DESCRIPTION OF THE TASK:
Instruction for the entries that follow: retype exactly the lines from the line with "destruct op as [doc|docs|external| |" to the line with "pu [RPut doc]).", both included, and omit all others.

Stored dataset items:
(** ** One operation *)

Lemma winv_le w A n : winv w A n -> winv w A (n + 1).
Proof using. intros (segs & saved & pt & pu & H1 & H2 & H3 & H4 & H5 & H6). exists segs, saved, pt, pu. split_and!; try done. lia. Qed.
Lemma abs_dom segs L A external : abs_rel segs L A -> is_Some (L !! external) <-> is_Some (A !! external).
Proof using. intros Ha. specialize (Ha external). destruct (L !! external), (A !! external); try done; split; intros [? ?]; done. Qed.
Lemma abs_size segs L A : abs_rel segs L A -> size L = size A.
Proof using.
  intros Ha. rewrite <-!size_dom. assert (dom L = dom A) as -> by (apply set_eq; intros x; rewrite !elem_of_dom; by eapply abs_dom). done.
Qed.
(** The operations that change the map. *)
Lemma exec_write w A n op :
  winv w A n -> op_ok w op -> n + 1 < 2 ^ 32 -> match op with OPut _ | OPutBatch _ | ODelete _ => True | _ => False end ->
  exists w', exec w op = Ok (w', ANone) /\ winv w' (abs_op A op) (n + 1).
Proof using.
  destruct w as [disk st pending]. intros Hw Hop Hroom Hkind. pose proof Hw as (segs & saved & pt & pu & Hi & Hs & Hc & Hv & Hp & Hn). cbn [w_disk w_store w_pending] in *.
  destruct op as [doc|docs|external| | | | | | | | | | |]; try done; clear Hkind; cbn [exec abs_op op_ok] in *.
  - destruct (put_spec disk st segs A doc Hi Hop) as (disk' & st' & E & Hwr & _); [lia|]. rewrite E. cbn [io_bind]. eexists. split; [done|].
    by apply (winv_write disk st pending A n segs saved pt pu [RPut doc]).
  - destruct (put_batch_spec disk st segs A docs Hi Hop) as (disk' & st' & E & Hwr & _); [lia|]. rewrite E. cbn [io_bind]. eexists. split; [done|].
    rewrite <-abs_puts. by apply (winv_write disk st pending A n segs saved pt pu).
  - destruct (A !! external) as [doc|] eqn:EA.
    + destruct (delete_spec disk st segs A external doc Hi) as (disk' & st' & E & Hwr & Ea); [lia|done|]. rewrite E. cbn [io_bind]. eexists. split; [done|].
      rewrite <-Ea. by apply (winv_write disk st pending A n segs saved pt pu).
    + rewrite (delete_missing disk st segs A external Hi EA). cbn [io_bind]. eexists. split; [done|]. rewrite delete_id by done. by apply winv_le.
Qed.
Lemma exec_kill w A n k : winv w A n -> op_ok w (OKill k) -> n + 1 < 2 ^ 32 -> exists w', exec w (OKill k) = Ok (w', ANone) /\ winv w' (abs_op A (OKill k)) (n + 1).
Proof using bincode_roundtrip.
  destruct w as [disk st pending]. intros Hw Hop Hroom. destruct (kill_idle _ _ _ _ _ Hw Hroom) as (d0 & s0 & E0 & Hw0). destruct k as [docs part| |removed]; cbn [exec abs_op op_ok] in *.
  - destruct Hop as [Hd Ht]. destruct (kill_write _ _ _ _ _ docs part Hw Hroom Hd Ht) as (d1 & d' & s' & E1 & E2 & Hw'). rewrite E1. cbn [io_bind]. rewrite E2. eexists. split; [done|].
    by rewrite abs_puts in Hw'.
  - destruct pending as [|job|completed]; cbn [killed w_pending w_disk io_bind]; [by rewrite E0; eauto..|].
    destruct (kill_renamed _ _ _ _ _ Hw Hroom Hop) as (d1 & d' & s' & E1 & E2 & Hw'). rewrite E1. cbn [io_bind]. rewrite E2. by eauto.
  - destruct pending as [|job|completed]; [cbn [killed w_pending w_disk io_bind]; by rewrite E0; eauto..|].
    destruct (kill_removed _ _ _ _ _ removed Hw Hroom) as (d1 & d' & s' & E1 & E2 & Hw'). rewrite E1. cbn [io_bind]. rewrite E2. by eauto.
Qed.
Lemma exec_spec w A n op :
  winv w A n -> op_ok w op -> n + 1 < 2 ^ 32 ->
  exists w' answer, exec w op = Ok (w', answer) /\ winv w' (abs_op A op) (n + 1) /\ answer_ok A op answer.
Proof using bincode_roundtrip.
  intros Hw Hop Hroom. pose proof (exec_write w A n op Hw Hop Hroom) as Hwrite. destruct w as [disk st pending].
  pose proof Hw as (segs & saved & pt & pu & Hi & Hs & Hc & Hv & Hp & Hn). cbn [w_disk w_store w_pending] in *. pose proof (winv_le _ _ _ Hw) as Hw1.
  destruct op as [doc|docs|external|external|external| | |gone| | |threshold target| | |k].
  1-3: destruct (Hwrite I) as (w' & E & H); rewrite E; exists w', ANone; done.
  all: clear Hwrite; cbn [exec abs_op answer_ok].
  - destruct (get_spec disk st segs A external Hi) as (st' & E & Hi' & Hss & El). rewrite E. cbn [io_bind]. eexists _, _. split; [done|]. split; [|done].
    apply (winv_same disk st); try done. apply (si_cache _ _ _ _ Hi').
  - eexists _, _. split; [done|]. split; [done|]. unfold contains. f_equal. apply bool_decide_ext. apply (abs_dom segs), (si_abs _ _ _ _ Hi).
  - eexists _, _. split; [done|]. split; [done|]. unfold document_count. f_equal. apply (abs_size segs), (si_abs _ _ _ _ Hi).
  - destruct (all_documents_spec disk st segs A Hi) as (docs & E & Hd). rewrite E. cbn [io_bind]. eexists _, _. split; [done|]. eauto.
  - eexists _, _. split; [done|]. split; [|done]. apply (winv_same disk st); try done. apply (si_cache _ _ _ _ (evict_spec _ _ _ _ gone Hi)).
  - eexists _, _. split; [done|]. split; [|done]. apply winv_le in Hw. clear -Hw. destruct Hw as (segs & saved & pt & pu & Hi & Hs & Hc & Hv & Hp & Hn). cbn [w_disk w_store w_pending] in *.
    exists segs, saved, pt, pu. cbn [w_disk w_store w_pending sync snd]. split_and!; try done; [apply (sync_spec _ _ _ _ Hi)|].
    destruct pending as [|job|completed]; [done|..]; destruct Hp as [Hp Hk]; (split; [|done]).
    + destruct Hp as [H1 H2 H3 H4 H5 H6 H7]. by split.
    + destruct Hp as (job & docs & [H1 H2 H3 H4 H5 H6 H7] & Hrest). exists job, docs. split; [by split|done].
  - eexists _, _. split; [done|]. split; [|done]. by apply winv_le, winv_save.
  - destruct (plan_compaction disk st threshold target) as [job st'] eqn:E. eexists _, _. split; [done|]. split; [|done]. by eapply winv_plan.
  - destruct pending as [|job|completed]; [by eauto| |by eauto]. destruct (winv_run _ _ _ _ _ Hw) as (d' & c & E & Hw'). rewrite E. cbn [io_bind]. eexists _, _. split; [done|]. split; [by apply winv_le|done].
  - destruct pending as [|job|completed]; [by eauto..|]. destruct (winv_install _ _ _ _ _ Hw) as (d' & s' & b & E & Hw'). rewrite E. cbn [io_bind]. eexists _, _. split; [done|]. split; [by apply winv_le|done].
  - destruct (exec_kill (mkWorld disk st pending) A n k Hw Hop Hroom) as (w' & E & Hw'). cbn [exec abs_op] in *. rewrite E. eexists _, _. split; [done|]. split; [done|]. by destruct k.
Qed.
Lemma run_ops w A n ops :
  winv w A n -> ops_ok w ops -> n + zlen ops < 2 ^ 32 -> exists w' answers, run w ops = Ok (w', answers) /\ answers_ok A ops answers.
Proof using bincode_roundtrip.
  revert w A n. induction ops as [|op ops IH]; intros w A n Hw Hok Hroom; [by exists w, []|]. cbn [ops_ok run length] in *. destruct Hok as [Hop Hok].
  destruct (exec_spec w A n op Hw Hop) as (w1 & answer & E & Hw1 & Ha); [lia|]. rewrite E in Hok |- *. cbn [io_bind].
  destruct (IH w1 (abs_op A op) (n + 1) Hw1 Hok) as (w2 & answers & E2 & Has); [lia|]. rewrite E2. cbn [io_bind]. exists w2, (answer :: answers). done.
Qed.

(** ** From a directory *)

(** The documents of append segments, oldest first. *)
Definition documents (segs : Segs) : Docs := fold_left (fun A id => abs_steps (default (false, []) (segs !! id)).2 A) (seg_ids segs) ∅.
Lemma snap_plain segs : (forall id c rs, segs !! id = Some (c, rs) -> c = false) ->
  exists pu, snap_ok segs (mkMapsFile [] [] 0) [] pu (documents segs).
Proof using.
  intros Hc. set (item := fun id => (id, @None Z, (default (false, []) (segs !! id)).2)). exists (item <$> seg_ids segs). split; cbn [mf_segment_ends mf_entries app].
  - apply Forall_fmap, Forall_forall. intros id Hid%elem_of_seg_ids. destruct Hid as [[c rs] Hid]. exists c, []. cbn. rewrite Hid. split; [done|by right].
  - done.
  - rewrite <-list_fmap_compose. cbn. rewrite (filter_everything _ (seg_ids segs)) by (intros; apply not_elem_of_nil). done.
  - intros id rs E. by apply Hc in E.
  - constructor.
  - exists ∅. split; [intros external; cbn; by rewrite !lookup_empty|]. unfold documents, abs_plan. generalize (∅ : Docs). induction (seg_ids segs) as [|id l IH]; intros A; [done|]. cbn. apply IH.
  - constructor.
  - intros k id Hk. by apply elem_of_nil in Hk.
  - intros k Hk. by apply elem_of_nil in Hk.
Qed.
Lemma open_directory_some segs tails disk n :
  segs_ok segs -> (forall id c rs, segs !! id = Some (c, rs) -> c = false) -> represents disk segs tails -> dk_maps disk = None -> segs <> ∅ ->
  (forall id, is_Some (segs !! id) -> 0 <= id < n) -> n + 1 < 2 ^ 32 ->
  exists disk' st', open_with_maps disk = Ok (disk', st') /\ winv (mkWorld disk' st' Idle) (documents segs) (n + 1).
Proof using.
  intros Hok Hc Hr Hm Hne Hids Hroom. destruct (snap_plain segs Hc) as [pu Hs]. apply (open_plain disk segs tails (mkMapsFile [] [] 0) [] pu); try done. by left.
Qed.
(** A directory without segments gets its first one. *)
Lemma open_first disk : dk_segments disk = ∅ -> open_with_maps disk = open_with_maps (with_segment disk 0 MAGIC).
Proof using.
  intros E. unfold open_with_maps. assert (first_segments disk = (with_segment disk 0 MAGIC, [0])) as ->.
  { unfold first_segments, list_segment_ids. by rewrite E. }
  assert (first_segments (with_segment disk 0 MAGIC) = (with_segment disk 0 MAGIC, [0])) as ->; [|done].
  unfold first_segments, list_segment_ids. cbn [with_segment dk_segments]. rewrite E. done.
Qed.
Lemma open_directory segs tails disk n :
  segs_ok segs -> (forall id c rs, segs !! id = Some (c, rs) -> c = false) -> represents disk segs tails -> dk_maps disk = None ->
  (forall id, is_Some (segs !! id) -> 0 <= id < n) -> 1 <= n -> n + 1 < 2 ^ 32 ->
  exists disk' st', open_with_maps disk = Ok (disk', st') /\ winv (mkWorld disk' st' Idle) (documents segs) (n + 1).
Proof using.
  intros Hok Hc Hr Hm Hids Hn Hroom. destruct (decide (segs = ∅)) as [->|Hne]; [|by eapply open_directory_some].
  rewrite open_first by (apply map_empty; intros i; by rewrite (rp_files _ _ _ Hr), lookup_empty).
  set (segs1 := {[0 := (false, [])]} : Segs). assert (Hlk : forall i x, segs1 !! i = Some x -> i = 0 /\ x = (false, [])) by (intros i x [<- <-]%lookup_singleton_Some; done).
  change (documents ∅) with (documents segs1). apply (open_directory_some segs1 whole); try done.
  - by apply map_Forall_singleton.
  - intros i c rs [_ E]%Hlk. by injection E.
  - split; [|by left|by left]. intros i. cbn [with_segment dk_segments]. destruct (decide (i = 0)) as [->|Hne]; [by rewrite lookup_insert_eq|].
    rewrite lookup_insert_ne, (rp_files _ _ _ Hr), lookup_empty by done. unfold segs1. by rewrite lookup_singleton_ne.
  - intros i [x [-> _]%Hlk]. lia.
Qed.
Lemma use_spec segs tails disk n ops :
  segs_ok segs -> (forall id c rs, segs !! id = Some (c, rs) -> c = false) -> represents disk segs tails -> dk_maps disk = None ->
  (forall id, is_Some (segs !! id) -> 0 <= id < n) -> 1 <= n -> n + 1 + zlen ops < 2 ^ 32 ->
  exists disk' st', open_with_maps disk = Ok (disk', st') /\
    (ops_ok (mkWorld disk' st' Idle) ops -> exists w' answers, run (mkWorld disk' st' Idle) ops = Ok (w', answers) /\ answers_ok (documents segs) ops answers).
Proof using bincode_roundtrip.
  intros Hok Hc Hr Hm Hids Hn Hroom. destruct (open_directory segs tails disk n) as (disk' & st' & E & Hw); try done; [lia|]. exists disk', st'. split; [done|].
  intros Hops. by apply (run_ops _ _ (n + 1)).
Qed.
End world.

YOUR SOLUTION:
  destruct op as [doc|docs|external| | | | | | | | | | |]; try done; clear Hkind; cbn [exec abs_op op_ok] in *.
  - destruct (put_spec disk st segs A doc Hi Hop) as (disk' & st' & E & Hwr & _); [lia|]. rewrite E. cbn [io_bind]. eexists. split; [done|].
    by apply (winv_write disk st pending A n segs saved pt pu [RPut doc]).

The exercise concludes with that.